Ocupando o Palácio do Planalto, ele resistiu ao auxílio emergencial na pandemia. A Câmara aprovou o benefício de R$ 600 e isso impactou positivamente na aprovação do governo, em 2020. Porém, com o comportamento negacionista e negligente do presidente, a população passou a perceber que as decisões com reflexo positivo não necessariamente estão coladas à imagem de Bolsonaro. É o que tem acontecido com o aumento da vacinação, por exemplo. A expectativa de melhora tem se descolado do presidente.

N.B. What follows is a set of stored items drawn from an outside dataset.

(** X3.  On a series of positive finite closes in which no close is below
    the one before it, calculateMaxDrawdown is exactly 0. *)
Theorem calculateMaxDrawdown_never_falling :
  forall data : list Bar,
    (forall i, 0 <= i < len data -> positive_finite (close_at data i)) ->
    (forall i, 1 <= i < len data ->
       lt (close_at data i) (close_at data (i - 1)) = false) ->
    calculateMaxDrawdown data = 0%float.
Proof.
  intros data Hpos Hup. unfold calculateMaxDrawdown.
  destruct (len data <? 2) eqn:L; [reflexivity|].
  apply Z.ltb_ge in L.
  set (body := fun (i : Z) '(maxDrawdown, peak) => _).
  assert (Inv : for_loop 1 (len data) body (0%float, close_at data 0)
                = (0%float, close_at data (len data - 1))).
  { apply for_loop_inv
      with (P := fun i s => s = (0%float, close_at data (i - 1))).
    - lia.
    - reflexivity.
    - intros i s Hi ->. unfold body.
      replace (i + 1 - 1) with i by lia.
      assert (P : (if gt (close_at data i) (close_at data (i - 1))
                   then close_at data i else close_at data (i - 1))
                  = close_at data i).
      { destruct (gt (close_at data i) (close_at data (i - 1))) eqn:G;
          [reflexivity|].
        symmetry. apply positive_finite_eq.
        - apply Hpos. lia.
        - apply Hpos. lia.
        - apply Hup. lia.
        - exact G. }
      rewrite P.
      destruct (Hpos i ltac:(lia)) as [P0 P1].
      rewrite (FloatFacts.self_difference_quotient P0 P1).
      reflexivity. }
  rewrite Inv. reflexivity.
Qed.

(** Witness of X3: four closes that never fall. *)
Lemma calculateMaxDrawdown_never_falling_witness :
  calculateMaxDrawdown
    (map (fun c => mkBar String.EmptyString c c) [10; 10; 12; 15]%float)
  = 0%float.
Proof.
  apply calculateMaxDrawdown_never_falling.
  - intros i Hi. change (0 <= i < 4) in Hi.
    assert (C : i = 0 \/ i = 1 \/ i = 2 \/ i = 3) by lia.
    destruct C as [C|[C|[C|C]]]; subst i; split; reflexivity.
  - intros i Hi. change (1 <= i < 4) in Hi.
    assert (C : i = 1 \/ i = 2 \/ i = 3) by lia.
    destruct C as [C|[C|C]]; subst i; reflexivity.
Defined.

Section RiskMetricsFacts.
Variable Math_pow : number -> number -> number.

Lemma calculateBeta_values (returns : list number) :
  calculateBeta Math_pow returns = 0.8%float
  \/ calculateBeta Math_pow returns = 1.0%float
  \/ calculateBeta Math_pow returns = 1.3%float.
Proof.
  unfold calculateBeta. destruct (len returns =? 0); [now right; left|].
  destruct (lt _ 15); [now left|].
  destruct (lt _ 25); [now right; left|now right; right].
Qed.

Lemma beta_distinct :
  1.0%float <> 0.8%float /\ 1.3%float <> 0.8%float /\ 1.3%float <> 1.0%float.
Proof.
  split; [|split]; intros H.
  - apply (f_equal (fun x => PrimFloat.eqb x 1.0)) in H. discriminate.
  - apply (f_equal (fun x => PrimFloat.eqb x 1.3)) in H. discriminate.
  - apply (f_equal (fun x => PrimFloat.eqb x 1.3)) in H. discriminate.
Qed.
End RiskMetricsFacts.

Lemma len_calculateReturns (data : list Bar) :
  len (calculateReturns data) = Z.max (len data - 1) 0.
Proof.
  rewrite calculateReturns_push. unfold len. rewrite length_push_loop. lia.
Qed.

(** X4.  calculateRiskMetrics sets the metrics exactly when the history has
    at least two bars.  The beta it reports is one of 0.8, 1.0 and 1.3,
    and agrees with the risk level: the level is low exactly when beta is
    0.8, a high level comes with beta 1.3, and beta 1.0 with a medium
    level. *)
Theorem calculateRiskMetrics_consistent :
  forall (Math_pow : number -> number -> number) (data : list Bar),
    (len data < 2 -> calculateRiskMetrics Math_pow data = None)
    /\ (2 <= len data ->
        exists m, calculateRiskMetrics Math_pow data = Some m
          /\ (beta m = 0.8%float \/ beta m = 1.0%float \/ beta m = 1.3%float)
          /\ (riskLevel m = low <-> beta m = 0.8%float)
          /\ (riskLevel m = high -> beta m = 1.3%float)
          /\ (beta m = 1.0%float -> riskLevel m = medium)).
Proof.
  intros Math_pow data. unfold calculateRiskMetrics.
  pose proof (len_calculateReturns data) as L.
  destruct (beta_distinct) as (D1 & D2 & D3).
  split; intros H.
  - destruct (Z.eqb_spec (len (calculateReturns data)) 0); [reflexivity|lia].
  - destruct (Z.eqb_spec (len (calculateReturns data)) 0) as [?|N]; [lia|].
    eexists. split; [reflexivity|].
    cbn [beta riskLevel]. split; [apply calculateBeta_values|].
    unfold calculateBeta.
    destruct (Z.eqb_spec (len (calculateReturns data)) 0) as [?|_]; [lia|].
    set (v := calculateVolatility Math_pow (calculateReturns data)).
    destruct (lt v 15) eqn:V15.
    + repeat split; try congruence.
    + destruct (gt v 25) eqn:V25.
      * destruct (above_25 V25) as [V _]. rewrite V.
        repeat split; congruence.
      * destruct (lt v 25); repeat split; congruence.
Qed.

A mudança de nome de um programa exitoso e consolidado como é o Bolsa Família pode ser outro problema para o governo. Há um custo em mudar a nomenclatura do programa social, ligá-lo ao presidente e fomentar a confiança da população de que não será uma medida pontual e incerta. Pode funcionar, porque a vulnerabilidade a que milhões de brasileiros estão submetidos é muito grande. O recurso fará diferença real na vida de muita gente. Mas há um risco.

Por fim, existe um entrave econômico. Guedes não tem aptidão para políticas públicas sociais. Também não tem de onde tirar os recursos se não fizer um malabarismo fiscal. Sua ideia é usar o dinheiro dos precatórios por meio de uma PEC, que criaria um fundo fora do teto de gastos. É o mesmo que rolar a dívida do governo para ser paga mais adiante, um calote que prejudica estados e municípios. Não é estrutural e não é recomendável, como registrou a Instituição Fiscal Independente, do Senado Federal, ao dizer que precatórios seriam gastos previsíveis que não justificariam a manobra fiscal.

Outra parte sairia da privatização, ou seja, um tiro único. Quando terminar o recurso, acabou a fonte. A terceira composição viria dos dividendos de estatais como a Petrobras, que teve lucro de R$ 42,85 bilhões no terceiro bimestre. Mas para isso foi preciso manter o valor do combustível alto, o que aumentou a inflação e se refletiu nos preços dos alimentos. Um ciclo que diminui o poder de compra do dinheiro do Bolsa Família.

Nada disso é fonte permanente. Assim, o governo não resolve o problema, tapa o buraco com material de qualidade ruim. Atua de forma conjuntural, visando as eleições. O "Auxílio Brasil" é, na verdade, seu auxílio eleição.